FR:
Cet article se donne pour but d’examiner l’expression et la représentation des passions dans les dizains spéculaires de Délie, object de plus haulte vertu de Maurice Scève à la lumière de plusieurs traditions (ovidienne, platonicienne, pétrarquiste, ficinienne, etc.). Il s’agira donc d’analyser les usages multiples de la symbolique des miroirs dans le texte, ainsi que les réseaux de sens liés aux passions suscitées par la contemplation spéculaire. Le miroir sert non seulement de médiateur au désir, à travers le « Cristal opaque » (D229) qui renvoie l’image de la bien-aimée, mais il est parfois même personnifié pour pouvoir exprimer ses propres plaintes d’amour et le pouvoir paradoxal de l’oeil de la « Damoiselle » qui a le même effet sur lui que sur les hommes (D230). Ses jeux d’absence et de présence, de surface et de profondeur évoquent aussi l’inaccessibilité de la Dame dans cette « heureuse fontaine » qui cèle l’image de Délie dans ses « sacrées undes » (D235).
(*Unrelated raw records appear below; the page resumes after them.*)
(* ===== verification/Deployment.v ===== *)
(** * openproof.storage.postgres: the tables of a deployment

    Models the tables that administration works on, with the keys and
    references of [src/migrations/0001_identity_auth_gateway.sql] and
    [0002_memberships.sql], and the statements of
    [PostgresAdministrationRepository] in [src/src/storage/postgres/postgres.cpp],
    one step per statement. A text that reaches a column has passed the checks
    of the domain, which are at least as strict as those of the columns (they
    count octets where the columns count characters). *)
From S2P Require Import Prelude Foundation Database Encoding Security IdentityCore Provider Link Organizations Session Credentials AuditLog Administration.
Import InMemoryIdentityRepository(Owned, mkOwned).

Module ExternalIdentityRow.
Record t := mk { identity_id : IdentityId; linked_at : Instant }.
End ExternalIdentityRow.

Module MembershipRow.
Record t := mk { state : MembershipState.t; invited_at : Instant }.
End MembershipRow.

Module PasswordRow.
Record t := mk { password_hash : string; changed_at : Instant }.
End PasswordRow.

Module TotpRow.
Record t := mk {
  encrypted_seed : list byte;
  key_version : Z;
  last_accepted_step : option Z;
  enrolled_at : Instant;
}.
End TotpRow.

Module OutboxRow.
Record t := mk { event_id : AuditEventId; occurred_at : Instant; payload : string }.
End OutboxRow.

(** The rows by their primary keys. The rows of the audit table are in the
    order of their insertion. *)
Module Deployment.
Record t := mk {
  organizations : gmap OrganizationId Organization.t;
  identities : gmap IdentityId Owned;
  external_identities : gmap ExternalKey ExternalIdentityRow.t;
  memberships : gmap (OrganizationId * IdentityId) MembershipRow.t;
  membership_roles : gset (OrganizationId * IdentityId * Role);
  password_credentials : gmap IdentityId PasswordRow.t;
  totp_credentials : gmap IdentityId TotpRow.t;
  recovery_codes : gset (IdentityId * Sha256Digest);
  sessions : gmap SessionId Session.t;
  audit_events : list AuditRecord.t;
  security_event_outbox : list OutboxRow.t;
}.

Definition empty : t := mk ∅ ∅ ∅ ∅ ∅ ∅ ∅ ∅ ∅ [] [].

Definition with_organizations (f : _ -> _) (s : t) : t :=
  mk (f (organizations s)) (identities s) (external_identities s) (memberships s) (membership_roles s) (password_credentials s)
     (totp_credentials s) (recovery_codes s) (sessions s) (audit_events s) (security_event_outbox s).
Definition with_identities (f : _ -> _) (s : t) : t :=
  mk (organizations s) (f (identities s)) (external_identities s) (memberships s) (membership_roles s) (password_credentials s)
     (totp_credentials s) (recovery_codes s) (sessions s) (audit_events s) (security_event_outbox s).
Definition with_external_identities (f : _ -> _) (s : t) : t :=
  mk (organizations s) (identities s) (f (external_identities s)) (memberships s) (membership_roles s) (password_credentials s)
     (totp_credentials s) (recovery_codes s) (sessions s) (audit_events s) (security_event_outbox s).
Definition with_memberships (f : _ -> _) (s : t) : t :=
  mk (organizations s) (identities s) (external_identities s) (f (memberships s)) (membership_roles s) (password_credentials s)
     (totp_credentials s) (recovery_codes s) (sessions s) (audit_events s) (security_event_outbox s).
Definition with_membership_roles (f : _ -> _) (s : t) : t :=
  mk (organizations s) (identities s) (external_identities s) (memberships s) (f (membership_roles s)) (password_credentials s)
     (totp_credentials s) (recovery_codes s) (sessions s) (audit_events s) (security_event_outbox s).
Definition with_password_credentials (f : _ -> _) (s : t) : t :=
  mk (organizations s) (identities s) (external_identities s) (memberships s) (membership_roles s) (f (password_credentials s))
     (totp_credentials s) (recovery_codes s) (sessions s) (audit_events s) (security_event_outbox s).
Definition with_totp_credentials (f : _ -> _) (s : t) : t :=
  mk (organizations s) (identities s) (external_identities s) (memberships s) (membership_roles s) (password_credentials s)
     (f (totp_credentials s)) (recovery_codes s) (sessions s) (audit_events s) (security_event_outbox s).
Definition with_recovery_codes (f : _ -> _) (s : t) : t :=
  mk (organizations s) (identities s) (external_identities s) (memberships s) (membership_roles s) (password_credentials s)
     (totp_credentials s) (f (recovery_codes s)) (sessions s) (audit_events s) (security_event_outbox s).
Definition with_sessions (f : _ -> _) (s : t) : t :=
  mk (organizations s) (identities s) (external_identities s) (memberships s) (membership_roles s) (password_credentials s)
     (totp_credentials s) (recovery_codes s) (f (sessions s)) (audit_events s) (security_event_outbox s).
Definition with_audit_events (f : _ -> _) (s : t) : t :=
  mk (organizations s) (identities s) (external_identities s) (memberships s) (membership_roles s) (password_credentials s)
     (totp_credentials s) (recovery_codes s) (sessions s) (f (audit_events s)) (security_event_outbox s).
Definition with_security_event_outbox (f : _ -> _) (s : t) : t :=
  mk (organizations s) (identities s) (external_identities s) (memberships s) (membership_roles s) (password_credentials s)
     (totp_credentials s) (recovery_codes s) (sessions s) (audit_events s) (f (security_event_outbox s)).
End Deployment.
Import Deployment(organizations, identities, external_identities, memberships, membership_roles,
  password_credentials, totp_credentials, recovery_codes, sessions, audit_events, security_event_outbox,
  with_organizations, with_identities, with_external_identities, with_memberships, with_membership_roles,
  with_password_credentials, with_totp_credentials, with_recovery_codes, with_sessions, with_audit_events,
  with_security_event_outbox).

(** ** Statements that insert *)

Abbreviation deploymentStatement B := (prog Deployment.t Error B).

(** An insertion: the primary key is new, the references exist. *)
Definition insertion (operation : string) (present referenced : Deployment.t -> bool)
    (insert : Deployment.t -> Deployment.t) : deploymentStatement unit := fun t =>
  if present t then (Err (databaseError unique_violation operation), t)
  else if negb (referenced t) then (Err (databaseError foreign_key_violation operation), t)
  else (ok, insert t).

(** The identity is one of the organization. *)
Definition belongs (t : Deployment.t) (org : OrganizationId) (id : IdentityId) : bool :=
  match identities t !! id with
  | Some row => bool_decide (InMemoryIdentityRepository.organization row = org)
  | None => false
  end.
Il sert également à évoquer le regard mortifère de la dame dont la face s’avère un « miroir meurdrier de ma vie mourante » (D307). La métaphore du miroir sert aussi à évoquer le regard introspectif de l’amant-poète qui se contemple. Entre autres, nous pourrons nous demander si cette « méditation du miroir reste dominée par l’univers platonicien des Idées » comme le suggère Jean Frappier — si « le mythe de Narcisse » est vraiment « dépassé, purifié » dans le texte scévien.
EN:
This article examines the expression and portrayal of passion in the mirror poems of Maurice Scève’s Délie, object de plus haulte vertu, in light of several traditions (influenced by Ovid, Plato, Petrarch, Ficino, etc.). It analyzes the multiple uses of mirror metaphors in the text, along with symbolic networks related to conflicting desires, thoughts, and emotions brought about by the specular contemplation of the self and the love object. The mirror serves not only as a mediator of desire, through the “Cristal opaque” (of D229, for example) that reflects the image of the beloved. It is sometimes personified, so that it may express its own cries of love and sorrow, and the paradoxical power of the Lady’s eyes that can affect it in the same way as it does men (D230). Plays on the co-opposites of presence and absence, or surface and depth, are used to evoke the inaccessibility of the Lady in the “heureuse fontaine” that hides Délie’s image in its sacred waters (D235). In addition, the looking glass evokes the fatal gaze of the Beloved whose face becomes a “miroir meurdrier de ma vie mourante” (D307). Mirror metaphors are also used to evoke the introspective gaze of the poet-lover who contemplates his own emotional state. Among other things, we will reconsider Jean Frappier’s thesis that this specular meditation is dominated by the Platonic world of Ideas and that these poems go beyond the Narcissus myth, which he sees as “surpassed, purified” in Scève’s text.